- Location: RM of Poplar Valley No. 12; RM of Willow Bunch No. 42; , Saskatchewan
- Coordinates: 49°13′12″N 105°52′29″W﻿ / ﻿49.2199°N 105.8748°W
- Type: Prairie lake
- Part of: Missouri River drainage basin
- Primary inflows: Hay Meadow Creek
- River sources: Wood Mountain Hills
- Primary outflows: Girard Creek
- Basin countries: Canada
- Max. length: 34 km (21 mi)
- Surface area: 2,943.1 ha (7,273 acres)
- Max. depth: 3.7 m (12 ft)
- Shore length^{1}: 56.1 km (34.9 mi)
- Surface elevation: 801 m (2,628 ft)
- Settlements: None

= Fife Lake (Saskatchewan) =

Lake in Saskatchewan, Canada

Fife Lake is a fresh water prairie lake in the Canadian province of Saskatchewan. It is in the south-central part of the province at the eastern end of the Wood Mountain Hills. The entire lake and its shoreline is designated an Important Bird Area (IBA) of Canada to protect the nationally endangered piping plover. While there are no communities along the lake's shore, there is a park and campground at the southern end. Nearby communities include Fife Lake, Rockglen, and Lisieux. Access is from Highway 18.

== Description ==
Fife Lake a is shallow, irregularly shaped prairie lake. Its primary inflow, Hay Meadow Creek, flows into the west end of the lake from the central part of the Wood Mountain Hills. Girard Creek, the lake's outflow, is a tributary of the East Poplar River. The East Poplar River is a major tributary of the Poplar River, which connects to the Missouri River in the U.S. state of Montana.

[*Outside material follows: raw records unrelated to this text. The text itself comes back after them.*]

(* ===== verification/TribJson.v ===== *)
(** * TribJson: tribbles in the storage system

    [json.Marshal] and [json.Unmarshal] of [tribrpc.Tribble], as
    [PostTribble] and [GetTribblesOneuser] of
    [p2/.../tribserver/tribserver_impl.go] use them, over the grammar of
    [GoJson] and the times of [GoTime].  A tribble comes out as it went in, but
    for what is not UTF-8 in its strings ([tribble_roundtrip]). *)
From Stdlib Require Import Strings.Byte.
From S2P Require Import Prelude GoJson GoTime TribServer.
Open Scope Z_scope.

Module TribCodec.
Import Json TribRpc.

(** The object of a tribble; [Posted] writes itself, in quotes. *)
Definition encode (off : Z) (t : Tribble) : text :=
  x7b :: member "UserID" (quote (bytes (UserID t))) ++ comma ++
  member "Posted" (quoted (Rfc3339.format off (Posted t))) ++ comma ++
  member "Contents" (quote (bytes (Contents t))) ++ [x7d].

(** [temp, _ := json.Marshal(tribble)] in the zone [off]: no bytes when the
    year does not have four digits. *)
Definition Marshal (off : Z) (t : Tribble) : string :=
  if bool_decide (Rfc3339.in_years ((Posted t / 10 ^ 9 + off * 60) / 86400)) then str (encode off t) else "".

(** Storing a member; [None] ends the decoding.  A string field keeps its value
    on [null] and on a value of another type.  ([Posted] is read from the text
    between the quotes: with escapes in it, which [Marshal] does not write,
    this decoder would accept more.) *)
Definition setField (t : Tribble) (k : text) (v : json) : option Tribble :=
  let '(mkTribble u p c) := t in
  if key_is "UserID" k then Some (mkTribble (default u (setString v u)) p c)
  else if key_is "Posted" k then
    match v with
    | JNull => Some t
    | JStr s => p ← Rfc3339.parse s; Some (mkTribble u p c)
    | _ => None
    end
  else if key_is "Contents" k then Some (mkTribble u p (default c (setString v c)))
  else Some t.

Fixpoint setFields (t : Tribble) (ms : list (text * json)) : Tribble :=
  match ms with
  | [] => t
  | (k, v) :: ms' => match setField t k v with Some t => setFields t ms' | None => t end
  end.

(** [json.Unmarshal([]byte(value), &tribble)], its error ignored: what the
    variable holds afterwards. *)
Definition Unmarshal (value : string) (tribble : Tribble) : Tribble :=
  match parse (bytes value) with
  | Some (JObj ms) => setFields tribble ms
  | _ => tribble
  end.

Definition received (t : Tribble) : Tribble := mkTribble (coerceS (UserID t)) (Posted t) (coerceS (Contents t)).

(** ** Round trip *)

Definition fields (off : Z) (t : Tribble) : list (text * json) :=
  [(lit "UserID", JStr (coerce 0 (bytes (UserID t)))); (lit "Posted", JStr (Rfc3339.format off (Posted t)));
   (lit "Contents", JStr (coerce 0 (bytes (Contents t))))].

Lemma value_quoted fuel s r : forallb plain s = true -> value (S fuel) (quoted s ++ r) = Some (JStr s, r).
Proof.
  intros Hs. unfold quoted. rewrite value_S. cbn [app skip_ws is_space]. rewrite first_token_quote, <- app_assoc.
  cbn [app]. by rewrite lex_string_plain.
Qed.

Lemma value_tribble fuel off t : Rfc3339.printable off (Posted t) ->
  value (5 + fuel) (encode off t) = Some (JObj (fields off t), []).
Proof.
  intros Hp. unfold encode. cbn [Nat.add]. rewrite value_S. cbn [skip_ws is_space].
  rewrite first_token_brace. cbn iota beta.
  assert (Hq : forall k v r, eat x7d (skip_ws (member k v ++ r)) = None) by done. rewrite Hq.
  erewrite !members_more, members_last;
    [reflexivity|done|apply value_quote|done|by apply value_quoted, Rfc3339.format_plain|done|apply value_quote].
Qed.

Lemma parse_tribble off t : Rfc3339.printable off (Posted t) ->
  parse (encode off t) = Some (JObj (fields off t)).
Proof.
  intros Hp. unfold parse.
  rewrite <- (parse_fuel_enough _ (5 + (2 * length (encode off t) + 2))) by lia.
  by rewrite value_tribble.
Qed.

Lemma tribble_roundtrip off t old :
  Rfc3339.printable off (Posted t) -> Unmarshal (Marshal off t) old = received t.
Proof.
  intros Hp. unfold Unmarshal, Marshal. rewrite bool_decide_true by apply Hp.
  unfold bytes at 1, str. rewrite String.list_byte_of_string_of_list_byte, parse_tribble by done.
  pose proof (Rfc3339.parse_format off (Posted t) Hp) as Ht. revert Ht. unfold fields.
  generalize (Rfc3339.format off (Posted t)). intros p Ht. destruct old as [u0 p0 c0].
  repeat (cbn [setFields]; unfold setField at 1; keys; cbn [setString default from_option id mbind option_bind];
    rewrite ?Ht; cbn [mbind option_bind]). done.
Qed.

(** Plain text is kept. *)
Lemma received_ascii t : Forall (fun b => byteZ b < 128) (bytes (UserID t)) ->
  Forall (fun b => byteZ b < 128) (bytes (Contents t)) -> received t = t.
Proof. intros Hu Hc. unfold received. rewrite !coerceS_ascii by done. by destruct t. Qed.

Example Unmarshal_error : Unmarshal "" (mkTribble "ann" 5 "hi") = mkTribble "ann" 5 "hi".
Proof. vm_compute. reflexivity. Qed.

End TribCodec.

Being a shallow prairie lake, during drought years, Fife Lake water levels drop significantly. Lake water levels have been known to fluctuate by over 2 m. A record surface elevation high of 802.7 m was recorded in 1979 and a record low of 800 m was recorded in 1993. By 2011, the lake had stabilised at 801.4 m above sea level. Fife Lake had been known for great walleye fishing, but the low water levels through the late 1980s and 1990s had caused the fish to die off. While the lake is known for significant seasonal water level changes, the Water Security Agency said that the extreme water level changes seen at that time were related to coal mining operations 21 km to the south-east, near Coronarch. In the spring of 2016, with water levels having recovered, the lake was re-stocked with 200,000 walleye.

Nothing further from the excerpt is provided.